Folha de S Paulo
SEMPRE TIVE implicância com algumas palavras, sobretudo com o peso dado a elas, um peso que tema ver quase com o sagrado. A principal delas é cultura, que envolve arte e literatura, entre muitas outras coisas. É perigoso falar desses assuntos, mas esse sentimento existe tão forte dentro de mim que evitá-los seria quase hipocrisia.
Vamos à primeira: cultura. O que é uma pessoa culta? É a que leu todos os livros, esteve em todos os museus, sabe falar, com palavras bonitas - e se forem difíceis, melhor ainda -, sobre os movimentos culturais do passado, do presente e até os que ainda vêm por aí. Sabe tudo sobre história em geral, a Grécia antiga, os romanos etc.; só que para falar sobre essas coisas e passar uma bela impressão de cultura é preciso ter também uma memória privilegiada.
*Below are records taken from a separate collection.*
(** The handler of [POST /diagnose], lines 108-231, on any JSON body: the
    outbound calls it makes, in order, and the response it sends. An error
    thrown in the [try] block is answered by the [catch] block. *)
Definition handler (w : World) (b : RawBody) : list Call * HttpResponse :=
  let subscriptionId := raw_subscriptionId b in
  let userIssue := raw_userIssue b in
  if (negb (field_truthy subscriptionId) || negb (field_truthy userIssue))%bool
  then ([], {| statusCode := 400;
               body := MissingFields ["subscriptionId"; "userIssue"] |})
  else
    let sid := field_shown subscriptionId in
    let '(c_get, subscriptionResponse) := getSubscription w sid in
    match subscriptionResponse with
    | GigsClient.NotFetched e =>
        (c_get, {| statusCode := 500; body := FetchError e |})
    | GigsClient.Fetched subscriptionData =>
        match evaluate_field (now w) subscriptionData userIssue with
        | Thrown message =>
            (c_get, {| statusCode := 500; body := InternalError message |})
        | Returned (Some ruleResult) =>
            let '(c, response) := rule_path w sid ruleResult in
            ((c_get ++ c)%list, response)
        | Returned None =>
            let '(c, response) :=
              llm_path w sid subscriptionData (field_shown userIssue) in
            ((c_get ++ c)%list, response)
        end
    end.

(** A body whose fields are strings or absent. *)
Definition body_of (req : Request) : RawBody :=
  {| raw_subscriptionId :=
       match subscriptionId req with Some s => Text s | None => Absent end;
     raw_userIssue :=
       match userIssue req with Some s => Text s | None => Absent end |}.

(** The handler on a body whose fields are strings or absent, as the
    interface of the service types them. On such a body no statement of the
    [try] block throws. *)
Definition diagnose (w : World) (req : Request) : list Call * HttpResponse :=
  handler w (body_of req).

End Server.

(** ** The enumerations of the specification *)

(** The rule names, in the order of the specification's list. *)
Definition rule_order : list string :=
  [ "provisioning_stuck"; "billing_hold"; "normal_delay"; "device_config";
    "payment_overdue"; "subscription_ended"; "activation_failed" ].
Definition set_bus_intr (v : Z) s : GeForceState ClassRegs :=
  {| card_type := card_type s; memsize := memsize s; ramin_flip := ramin_flip s;
     class_mask := class_mask s; vram := vram s; sysmem := sysmem s; irq_level := irq_level s;
     mc_intr_en := mc_intr_en s; bus_intr := v; bus_intr_en := bus_intr_en s;
     fifo_intr := fifo_intr s; fifo_intr_en := fifo_intr_en s; graph_intr := graph_intr s;
     graph_nsource := graph_nsource s; graph_intr_en := graph_intr_en s;
     graph_notify := graph_notify s; crtc_intr := crtc_intr s; crtc_intr_en := crtc_intr_en s;
     fifo_ramht := fifo_ramht s; fifo_ramfc := fifo_ramfc s;
     fifo_cache1_push1 := fifo_cache1_push1 s; fifo_cache1_put := fifo_cache1_put s;
     fifo_cache1_dma_instance := fifo_cache1_dma_instance s;
     fifo_cache1_dma_put := fifo_cache1_dma_put s; fifo_cache1_dma_get := fifo_cache1_dma_get s;
     fifo_cache1_ref_cnt := fifo_cache1_ref_cnt s; fifo_cache1_pull0 := fifo_cache1_pull0 s;
     fifo_cache1_semaphore := fifo_cache1_semaphore s; fifo_cache1_get := fifo_cache1_get s;
     fifo_cache1_method := fifo_cache1_method s; fifo_cache1_data := fifo_cache1_data s;
     channels := channels s; dispatch_log := dispatch_log s |}.

Definition set_bus_intr_en (v : Z) s : GeForceState ClassRegs :=
  {| card_type := card_type s; memsize := memsize s; ramin_flip := ramin_flip s;
     class_mask := class_mask s; vram := vram s; sysmem := sysmem s; irq_level := irq_level s;
     mc_intr_en := mc_intr_en s; bus_intr := bus_intr s; bus_intr_en := v; fifo_intr := fifo_intr s;
     fifo_intr_en := fifo_intr_en s; graph_intr := graph_intr s; graph_nsource := graph_nsource s;
     graph_intr_en := graph_intr_en s; graph_notify := graph_notify s; crtc_intr := crtc_intr s;
     crtc_intr_en := crtc_intr_en s; fifo_ramht := fifo_ramht s; fifo_ramfc := fifo_ramfc s;
     fifo_cache1_push1 := fifo_cache1_push1 s; fifo_cache1_put := fifo_cache1_put s;
     fifo_cache1_dma_instance := fifo_cache1_dma_instance s;
     fifo_cache1_dma_put := fifo_cache1_dma_put s; fifo_cache1_dma_get := fifo_cache1_dma_get s;
     fifo_cache1_ref_cnt := fifo_cache1_ref_cnt s; fifo_cache1_pull0 := fifo_cache1_pull0 s;
     fifo_cache1_semaphore := fifo_cache1_semaphore s; fifo_cache1_get := fifo_cache1_get s;
     fifo_cache1_method := fifo_cache1_method s; fifo_cache1_data := fifo_cache1_data s;
     channels := channels s; dispatch_log := dispatch_log s |}.

Definition set_fifo_intr_en (v : Z) s : GeForceState ClassRegs :=
  {| card_type := card_type s; memsize := memsize s; ramin_flip := ramin_flip s;
     class_mask := class_mask s; vram := vram s; sysmem := sysmem s; irq_level := irq_level s;
     mc_intr_en := mc_intr_en s; bus_intr := bus_intr s; bus_intr_en := bus_intr_en s;
     fifo_intr := fifo_intr s; fifo_intr_en := v; graph_intr := graph_intr s;
     graph_nsource := graph_nsource s; graph_intr_en := graph_intr_en s;
     graph_notify := graph_notify s; crtc_intr := crtc_intr s; crtc_intr_en := crtc_intr_en s;
     fifo_ramht := fifo_ramht s; fifo_ramfc := fifo_ramfc s;
     fifo_cache1_push1 := fifo_cache1_push1 s; fifo_cache1_put := fifo_cache1_put s;
     fifo_cache1_dma_instance := fifo_cache1_dma_instance s;
     fifo_cache1_dma_put := fifo_cache1_dma_put s; fifo_cache1_dma_get := fifo_cache1_dma_get s;
     fifo_cache1_ref_cnt := fifo_cache1_ref_cnt s; fifo_cache1_pull0 := fifo_cache1_pull0 s;
     fifo_cache1_semaphore := fifo_cache1_semaphore s; fifo_cache1_get := fifo_cache1_get s;
     fifo_cache1_method := fifo_cache1_method s; fifo_cache1_data := fifo_cache1_data s;
     channels := channels s; dispatch_log := dispatch_log s |}.

Definition set_graph_intr_en (v : Z) s : GeForceState ClassRegs :=
  {| card_type := card_type s; memsize := memsize s; ramin_flip := ramin_flip s;
     class_mask := class_mask s; vram := vram s; sysmem := sysmem s; irq_level := irq_level s;
     mc_intr_en := mc_intr_en s; bus_intr := bus_intr s; bus_intr_en := bus_intr_en s;
     fifo_intr := fifo_intr s; fifo_intr_en := fifo_intr_en s; graph_intr := graph_intr s;
     graph_nsource := graph_nsource s; graph_intr_en := v; graph_notify := graph_notify s;
     crtc_intr := crtc_intr s; crtc_intr_en := crtc_intr_en s; fifo_ramht := fifo_ramht s;
     fifo_ramfc := fifo_ramfc s; fifo_cache1_push1 := fifo_cache1_push1 s;
     fifo_cache1_put := fifo_cache1_put s; fifo_cache1_dma_instance := fifo_cache1_dma_instance s;
     fifo_cache1_dma_put := fifo_cache1_dma_put s; fifo_cache1_dma_get := fifo_cache1_dma_get s;
     fifo_cache1_ref_cnt := fifo_cache1_ref_cnt s; fifo_cache1_pull0 := fifo_cache1_pull0 s;
     fifo_cache1_semaphore := fifo_cache1_semaphore s; fifo_cache1_get := fifo_cache1_get s;
     fifo_cache1_method := fifo_cache1_method s; fifo_cache1_data := fifo_cache1_data s;
     channels := channels s; dispatch_log := dispatch_log s |}.

Definition set_crtc_intr (v : Z) s : GeForceState ClassRegs :=
  {| card_type := card_type s; memsize := memsize s; ramin_flip := ramin_flip s;
     class_mask := class_mask s; vram := vram s; sysmem := sysmem s; irq_level := irq_level s;
     mc_intr_en := mc_intr_en s; bus_intr := bus_intr s; bus_intr_en := bus_intr_en s;
     fifo_intr := fifo_intr s; fifo_intr_en := fifo_intr_en s; graph_intr := graph_intr s;
     graph_nsource := graph_nsource s; graph_intr_en := graph_intr_en s;
     graph_notify := graph_notify s; crtc_intr := v; crtc_intr_en := crtc_intr_en s;
     fifo_ramht := fifo_ramht s; fifo_ramfc := fifo_ramfc s;
     fifo_cache1_push1 := fifo_cache1_push1 s; fifo_cache1_put := fifo_cache1_put s;
     fifo_cache1_dma_instance := fifo_cache1_dma_instance s;
     fifo_cache1_dma_put := fifo_cache1_dma_put s; fifo_cache1_dma_get := fifo_cache1_dma_get s;
     fifo_cache1_ref_cnt := fifo_cache1_ref_cnt s; fifo_cache1_pull0 := fifo_cache1_pull0 s;
     fifo_cache1_semaphore := fifo_cache1_semaphore s; fifo_cache1_get := fifo_cache1_get s;
     fifo_cache1_method := fifo_cache1_method s; fifo_cache1_data := fifo_cache1_data s;
     channels := channels s; dispatch_log := dispatch_log s |}.

Definition set_crtc_intr_en (v : Z) s : GeForceState ClassRegs :=
  {| card_type := card_type s; memsize := memsize s; ramin_flip := ramin_flip s;
     class_mask := class_mask s; vram := vram s; sysmem := sysmem s; irq_level := irq_level s;
     mc_intr_en := mc_intr_en s; bus_intr := bus_intr s; bus_intr_en := bus_intr_en s;
     fifo_intr := fifo_intr s; fifo_intr_en := fifo_intr_en s; graph_intr := graph_intr s;
     graph_nsource := graph_nsource s; graph_intr_en := graph_intr_en s;
     graph_notify := graph_notify s; crtc_intr := crtc_intr s; crtc_intr_en := v;
     fifo_ramht := fifo_ramht s; fifo_ramfc := fifo_ramfc s;
     fifo_cache1_push1 := fifo_cache1_push1 s; fifo_cache1_put := fifo_cache1_put s;
     fifo_cache1_dma_instance := fifo_cache1_dma_instance s;
     fifo_cache1_dma_put := fifo_cache1_dma_put s; fifo_cache1_dma_get := fifo_cache1_dma_get s;
     fifo_cache1_ref_cnt := fifo_cache1_ref_cnt s; fifo_cache1_pull0 := fifo_cache1_pull0 s;
     fifo_cache1_semaphore := fifo_cache1_semaphore s; fifo_cache1_get := fifo_cache1_get s;
     fifo_cache1_method := fifo_cache1_method s; fifo_cache1_data := fifo_cache1_data s;
     channels := channels s; dispatch_log := dispatch_log s |}.

Definition set_fifo_ramht (v : Z) s : GeForceState ClassRegs :=
  {| card_type := card_type s; memsize := memsize s; ramin_flip := ramin_flip s;
     class_mask := class_mask s; vram := vram s; sysmem := sysmem s; irq_level := irq_level s;
     mc_intr_en := mc_intr_en s; bus_intr := bus_intr s; bus_intr_en := bus_intr_en s;
     fifo_intr := fifo_intr s; fifo_intr_en := fifo_intr_en s; graph_intr := graph_intr s;
     graph_nsource := graph_nsource s; graph_intr_en := graph_intr_en s;
     graph_notify := graph_notify s; crtc_intr := crtc_intr s; crtc_intr_en := crtc_intr_en s;
     fifo_ramht := v; fifo_ramfc := fifo_ramfc s; fifo_cache1_push1 := fifo_cache1_push1 s;
     fifo_cache1_put := fifo_cache1_put s; fifo_cache1_dma_instance := fifo_cache1_dma_instance s;
     fifo_cache1_dma_put := fifo_cache1_dma_put s; fifo_cache1_dma_get := fifo_cache1_dma_get s;
     fifo_cache1_ref_cnt := fifo_cache1_ref_cnt s; fifo_cache1_pull0 := fifo_cache1_pull0 s;
     fifo_cache1_semaphore := fifo_cache1_semaphore s; fifo_cache1_get := fifo_cache1_get s;
     fifo_cache1_method := fifo_cache1_method s; fifo_cache1_data := fifo_cache1_data s;
     channels := channels s; dispatch_log := dispatch_log s |}.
Não adianta um vasto conhecimento sobre todos os assuntos que fazem parte do que se chama cultura, se não tiver memória. Por ter alguma experiência de vida, também implico muito com os "espaços" culturais, talvez por ter visto tanta gente que só tem uma ambição na vida: dirigir um deles. Eles pulam de um para outro e passam a vida às custas da cultura, seja lá isso o que for; são os gigolôs da cultura.Aliás, quem decide o que é e o que não é cultura?
E quem decidiu que esses têm o poder de decretar o que é e o que não é?Há alguma coisa mais vaga do que um centro cultural? E quantos devem existir no Rio e em São Paulo?
Centenas, com toda certeza. Vamos agora à palavra arte; artes plásticas, mais precisamente. Existem, nos dias de hoje, artistas que vendem suas criações por milhares de dólares, e fico feliz por eles. Já outros passam a vida sem conseguir vender um único quadro - olha o exemplo de Van Gogh - e um belo dia passam a ser considerados os melhores da história do mundo.
Eu, que confesso sem nenhuma vergonha não ter um bom olho para a pintura, às vezes gosto do quadro de um pintor famoso, às vezes não; às vezes gosto do quadro de um desconhecido, às vezes não. Mas me recuso a TER QUE gostar de artistas consagrados porque alguns alguéns decretaram que eles são talentosíssimos. Odeio instalações, e me dou ao direito - que todos temos, aliás - de gostar do que eu gosto, sem ir pela cabeça dos críticos.
Agora, a literatura. Escrever, bem ou mal, não dá a ninguém o direito de se achar parte do sagrado mundo literário, e eu gostaria de saber por que razão os críticos da palavra têm o poder de dizer que uma determinada obra é um primor de literatura, ou não. Qual o critério de poder julgar o trabalho dos outros e dizer, do alto de sua sabedoria, o que é bom e o que não é?
Cansei de tentar ler livros altamente considerados como obras-primas e largar nas primeiras páginas, tal o tédio que senti. Aliás, quem quiser se passar por culto é só decorar algumas frases de autores famosos e de vez em quando dizê-las, assim como quem não quer nada, no meio de uma conversa.
Quem decreta que A é um bom pintor, que B é cultíssimo, que o livro C é bom ou ruim? Quem consagraou destrói quem ousa penetrar nesse misterioso mundo da cultura?Quem tem o direito de falar sobre a qualidade do trabalho de um pintor?
Penso que somos, todos nós, únicos, com nossos gostos e preferências, e que devemos olhar para tudo o que é feito em nome da cultura com nossos próprios olhos, e não pelos daqueles que são considerados - não sei por quem - os únicos que sabem.